Quilombo vive luto e medo após assassinato de Mãe Bernadete

Crédito: Paula Fróes/CORREIO

Chovia muito, na última quinta-feira, 17, em Simões Filho, enquanto Joaquina (nome fictício) assistia televisão com o marido em casa. Em meio ao volume do aparelho e o ruído na chuva forte, ela ouviu um barulho alto na rua. “Na hora achei que fosse o vento, mas meu marido baixou o som da televisão e disse que parecia tiro. Um pouco depois ouvimos os gritos”, conta. Os gritos eram do neto de Bernadete Pacífico, a Mãe Bernadete, líder do Quilombo Pitanga dos Palmares: a avó havia sido alvo de 20 tiros dentro da própria casa e ele gritava por ajuda.

Mãe Bernadete é a 11ª liderança quilombola baiana morta em 10 anos, aponta a Coordenação Nacional de Articulação das Comunidades Negras Rurais Quilombolas (Conaq).

O enterro da líder foi no sábado passado e, desde domingo, a sua casa está vazia. A família foi orientada a ir para outro lugar, se manter reclusa e não falar mais sobre o assunto com veículos de comunicação. O quilombo está em luto e os moradores temem o que ainda pode vir a acontecer.

“Algumas pessoas foram para casas de parentes e outras, como eu, permaneceram, mas a angústia é de todos, assim como a tristeza. Mais cedo, no dia que ela morreu, estive com ela. Foi um dia agradável, tranquilo, normal. Estávamos organizando uma reunião inclusive. Ela era realmente uma pessoa muito boa e do bem, sempre estava ajudando a todos do quilombo”, lembra Joaquina.
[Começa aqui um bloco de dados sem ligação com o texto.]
(* ===== verification/Replication.v ===== *)
(** * The raft write path ([pkg/replication/replicator.go], [pkg/replication/reclaimer.go])

    The replicator encodes a write as a raft command and commits it on the leader; the
    reclaimer finds expired entries on the leader and proposes their removal. Raft itself
    (hashicorp/raft and its server bean) is a class parameter: whether it is initialized and
    leading, who leads, and [Apply]. *)

From S2P Require Import Prelude Sha256 Pb Keys Engine Storage StorageSpec StorageReads StorageProps ScanProps Value Command Service Ledger Fsm FsmProps.

Section Replication.
Context `{UuidPkg} `{Badger} `{StorePkg} `{Payloads} `{!Struct headRecord}.

(** A node [W]: [raft_Apply] is [r.Apply(data, timeout)] with [future.Error()] as the failure
    and [future.Response()], asserted to the result type of the state machine, as the value
    ([None] when the assertion fails). *)
Class Raft (W : Type) : Type := {
  raft_initialized : W -> bool;
  raft_is_leader : W -> bool;
  LeaderWithID : W -> bytes * bytes;
  raft_Apply : W -> bytes -> result (option fsmResult) * W
}.

Section Node.
Context {W : Type} `{!Raft W}.

(** [Replicator.Pool]: the API endpoint for a raft address, nil when absent. *)
Variable Pool : option (bytes -> bytes).

Definition Replicator_Enabled (w : W) : bool := raft_initialized w.

Definition IsLeader (w : W) : bool := raft_initialized w && raft_is_leader w.

Definition applyCommand (w : W) (op : Z) (msg : message) : result fsmResult * W :=
  if negb (raft_initialized w) then (Fail (ErrNew (str "raft not initialized")), w) else
  if negb (raft_is_leader w) then
    let '(addr, id) := LeaderWithID w in
    let endpoint :=
      match Pool with
      | Some endpoint_of => if negb (bool_decide (addr = [])) then endpoint_of addr else []
      | None => []
      end in
    (Fail (NotLeaderError id addr endpoint), w)
  else
    match encodeCommand op msg with
    | Fail e => (Fail e, w)
    | Panic => (Panic, w)
    | Ret data =>
        match raft_Apply w data with
        | (Fail e, w') => (Fail (ErrWrap (str "raft apply") e), w')
        | (Panic, w') => (Panic, w')
        | (Ret None, w') => (Fail (ErrNew (str "unexpected fsm response type")), w')
        | (Ret (Some res), w') => (Ret res, w')
        end
    end.

(** [return res.status, res.err]; a nil status is what its codec encodes it as. *)
Definition apply_result {A} (zero : A) (field : fsmResult -> option A) (r : result fsmResult * W) : result A * W :=
  match r with
  | (Ret res, w) =>
      (match fr_err res with Some e => Fail e | None => Ret (default zero (field res)) end, w)
  | (Fail e, w) => (Fail e, w)
  | (Panic, w) => (Panic, w)
  end.

Definition apply (w : W) (op : Z) (msg : message) : result Status * W :=
  apply_result {| Updated := false |} fr_status (applyCommand w op msg).

Definition repl_Put (w : W) (req : RecordRequest) := apply w opPut (MRecord req).
Definition repl_Touch (w : W) (req : RecordRequest) := apply w opTouch (MRecord req).
Definition repl_Remove (w : W) (req : KeyRequest) := apply w opRemove (MKey req).
Definition repl_Batch (w : W) (req : BatchRequest) := apply w opBatch (MBatch req).

Definition repl_Increment (w : W) (req : IncrementRequest) : result IncrementResponse * W :=
  apply_result {| Previous := 0; Current := 0; ir_Version := 0 |} fr_incr
    (applyCommand w opIncrement (MIncrement req)).

Definition repl_Reclaim (w : W) (req : ReclaimRequest) : result Z * W :=
  apply_result 0 (fun r => Some (fr_reclaimed r)) (applyCommand w opReclaim (MReclaim req)).

(** The replicator as the service sees it. *)
Definition raft_replicator : Replicator W := {|
  Enabled := Replicator_Enabled;
  rep_Put := repl_Put;
  rep_Touch := repl_Touch;
  rep_Remove := repl_Remove;
  rep_Increment := repl_Increment;
  rep_Batch := repl_Batch
|}.

(** ** The reclaimer *)

(** [replicator] is false when the bean is nil. *)
Definition ReclaimExpired `{!HasStorage W} (replicator : bool) (now : Z) (ctxErr : nat -> option error)
    (limit : Z) (w : W) : result Z * W :=
  let replicated := replicator && Replicator_Enabled w in
  if replicated && negb (IsLeader w) then (Ret 0, w) else
  match ScanExpired now (get_storage w) ctxErr limit with
  | (_, Some e) => (Fail e, w)
  | (entries, None) =>
      if len entries =? 0 then (Ret 0, w) else
      let req := {| rc_Entries := entries |} in
      if replicated then repl_Reclaim w req
      else on_storage w (Reclaim (get_storage w) req)
  end.

End Node.

(** ** What raft promises *)

(** A successful [Apply] committed the command at some index and applied it to the local state
    machine, possibly with other committed entries before and after it, and returned the
    state machine's answer for it. *)
Class RaftSpec (W : Type) `{!Raft W} : Type := {
  node_fsm : W -> FSM;
  raft_apply_spec : forall w data resp w',
    raft_Apply w data = (Ret resp, w') ->
    exists clock before e after,
      lg_Data e = data /\ is_uint64 (lg_Index e) /\ lg_Index e <> 0 /\ is_uint64 (lg_Term e) /\
      Some (fst (Apply (clock e) (snd (apply_all clock (node_fsm w) before)) e)) = Ret <$> resp /\
      node_fsm w' = snd (apply_all clock (node_fsm w) (before ++ [e] ++ after))
}.

End Replication.

Section Props.
Context `{UuidPkg} `{!UuidLaws} `{Badger} `{!BadgerSpec} `{StorePkg} `{!StoreLaws}.
Context `{Payloads} `{!PayloadLaws} `{!Struct headRecord} `{!StructLaws headRecord}.
Context {W : Type} `{!Raft W} `{!RaftSpec W} `{!HasStorage W}.

Lemma applyCommand_ret Pool w op msg res w' :
  applyCommand Pool w op msg = (Ret res, w') ->
  exists data, encodeCommand op msg = Ret data /\ raft_Apply w data = (Ret (Some res), w').
Proof.
  unfold applyCommand. destruct (raft_initialized w); cbn [negb]; [|done].
  destruct (raft_is_leader w); cbn [negb]; [|by destruct (LeaderWithID w)].
  destruct (encodeCommand op msg) as [data|?|]; [|done|done].
  destruct (raft_Apply w data) as [[[r|]|?|] w1] eqn:EA; [|done|done|done].
  intros [= -> ->]. by exists data.
Qed.

(** A committed command was applied at a log index, and its answer is the answer of the
    abstract command at that point of the log. *)
Lemma applyCommand_linearizes Pool w op msg res w' c :
  BadgerReliable -> payload_ok op msg = true -> message_ok msg -> message_stamped msg ->
  fsm_chain (node_fsm w) = Some c ->
  applyCommand Pool w op msg = (Ret res, w') ->
  exists clock before e after,
    decodeCommand (lg_Data e) = (op, Ret msg) /\
    node_fsm w' = snd (apply_all clock (node_fsm w) (before ++ [e] ++ after)) /\
    let t := snd (apply_all clock (node_fsm w) before) in
    forall now', let '(r, _, _, _) := apply_spec now' (contents (fsm_Storage t)) (advance_all c before) e in
    r = Ret res.
Proof.
  intros HR Hp Hok Hst Hc HA. apply applyCommand_ret in HA as (data & He & HA).
  apply raft_apply_spec in HA as (clock & before & e & after & Hd & Hi & Hne & Ht & Hr & Hn).
  apply (encode_decode op msg data Hp) in He. rewrite <- Hd in He.
  exists clock, before, e, after. split; [done|]. split; [done|]. intros t now'.
  assert (entry_ok e) as Hek by (split; [done|]; split; [done|]; split; [done|]; intros o m Hm; congruence).
  assert (entry_holds message_stamped e) as Hes by (intros o m Hm; congruence).
  assert (fsm_chain t = Some (advance_all c before)) as Hct by (by apply apply_all_chain).
  rewrite (apply_spec_clock now' (clock e) _ _ _ Hes).
  destruct (apply_spec (clock e) (contents (fsm_Storage t)) (advance_all c before) e) as [[[r m] c'] evs] eqn:Es.
  destruct (Apply_does (clock e) t e _ r m c' evs HR Hek Hct Es) as (t' & Ea & _).
  fold t in Hr. rewrite Ea in Hr. cbn in Hr. congruence.
Qed.

(** ** Properties *)

(** Replicated puts are linearized by the log. A put that the leader acknowledges was
    committed as one log entry that carries exactly the request with its expiry resolved at
    the accepting clock, and the status returned is the one the abstract store gives for the
    request at that point of the log, with the log index as its version. *)
Theorem replicated_put_linearizes (Pool : option (bytes -> bytes)) (now now' : Z) (w w' : W)
    (req : RecordRequest) (s : Status) (c : HashChain) :
  BadgerReliable -> is_int64 (rr_ExpiresAt req) -> raft_initialized w = true ->
  fsm_chain (node_fsm w) = Some c ->
  svc_Put (Some (raft_replicator Pool)) now now' w req = (Ret s, w') ->
  exists clock before e after,
    decodeCommand (lg_Data e) = (opPut, Ret (MRecord (stamp_record now req))) /\
    node_fsm w' = snd (apply_all clock (node_fsm w) (before ++ [e] ++ after)) /\
    let t := snd (apply_all clock (node_fsm w) before) in
    let m := fst (head_spec now (contents (fsm_Storage t))
                    (Advance (advance_all c before) (lg_Index e) (lg_Term e) (lg_Data e)) (lg_Index e)) in
    fst (fst (put_spec now m req (lg_Index e))) = Ret s.
Proof.
  intros HR Hex Hi Hc HP. unfold svc_Put, replicates in HP. cbn [raft_replicator Enabled] in HP.
  unfold Replicator_Enabled in HP. rewrite Hi in HP. cbn [rep_Put raft_replicator] in HP.
  unfold repl_Put, apply, apply_result in HP.
  destruct (applyCommand Pool w opPut (MRecord (stamp_record now req))) as [[res|?|] w1] eqn:EA; [|done|done].
  injection HP as HP ->.
  destruct (applyCommand_linearizes Pool w opPut (MRecord (stamp_record now req)) res w' c HR eq_refl)
    as (clock & before & e & after & Hd & Hn & HL); try done.
  { by apply resolveExpiry_int64. }
  { apply stamp_record_stamped. }
  exists clock, before, e, after. split; [done|]. split; [done|]. intros t m. specialize (HL now).
  fold t in HL. unfold apply_spec in HL. rewrite Hd in HL. unfold m.
  destruct (head_spec now (contents (fsm_Storage t)) _ (lg_Index e)) as [m1 evs1]. cbn [fst].
  cbn [command_spec] in HL. change (opPut =? opPut) with true in HL. cbn iota in HL.
  rewrite put_spec_stamp in HL.
  destruct (put_spec now m1 req (lg_Index e)) as [[r2 m2] evs2]. cbn [status_of] in HL. cbn [fst].
  destruct r2 as [s2|e2|]; cbn [status_result] in HL; [| |done]; injection HL as <-; cbn in HP; by simplify_eq.
Qed.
Perder uma pessoa como Mãe Bernadete – que estava com 72 anos –, é também perder uma fonte poderosa de conhecimento, afirma o presidente do Conselho Municipal das Comunidades Negras (CMCN) de Salvador, Evilásio Bouças.

“E perder de uma forma tão violenta é ainda pior. O assassinato dela foi, para além da agressão ao ser humano que não merecia ser agredido dessa forma, um ataque contra a religião, contra todos que se reportavam e iam até ela por conselhos. A morte dela é reflexo do racismo estrutural e institucional. Reflexo do nosso histórico com a escravidão. É uma perda irreparável”, lamenta.

As investigações sobre o assassinato da ialorixá e líder quilombola ainda estão sendo feitas, e localizar e prender os seus assassinos foi o principal objetivo de uma reunião realizada, na tarde de ontem, entre o titular da Secretaria de Segurança Pública (SSP), Marcelo Werner, o superintendente Regional da Polícia Federal na Bahia, Flávio Albergaria, a delegada-geral da Polícia Civil, Heloísa Brito e outras autoridades policiais.

“Estamos somando esforços e compartilhando informações para elucidarmos o caso. Queremos evitar repetições de procedimentos e sobreposições das equipes. Com integração encontraremos os responsáveis de forma mais célere”, declarou Werner, acrescentando que a população pode continuar ajudando através do telefone 181 (Disque Denúncia da SSP). “Todas as informações serão verificadas e com o sigilo garantido”.

O advogado da família de Mãe Bernadete, David Mendez, afirmou que a morte da liderança quilombola foi um conjunto de ameaças feitas por aqueles que tinham interesse na terra do quilombo.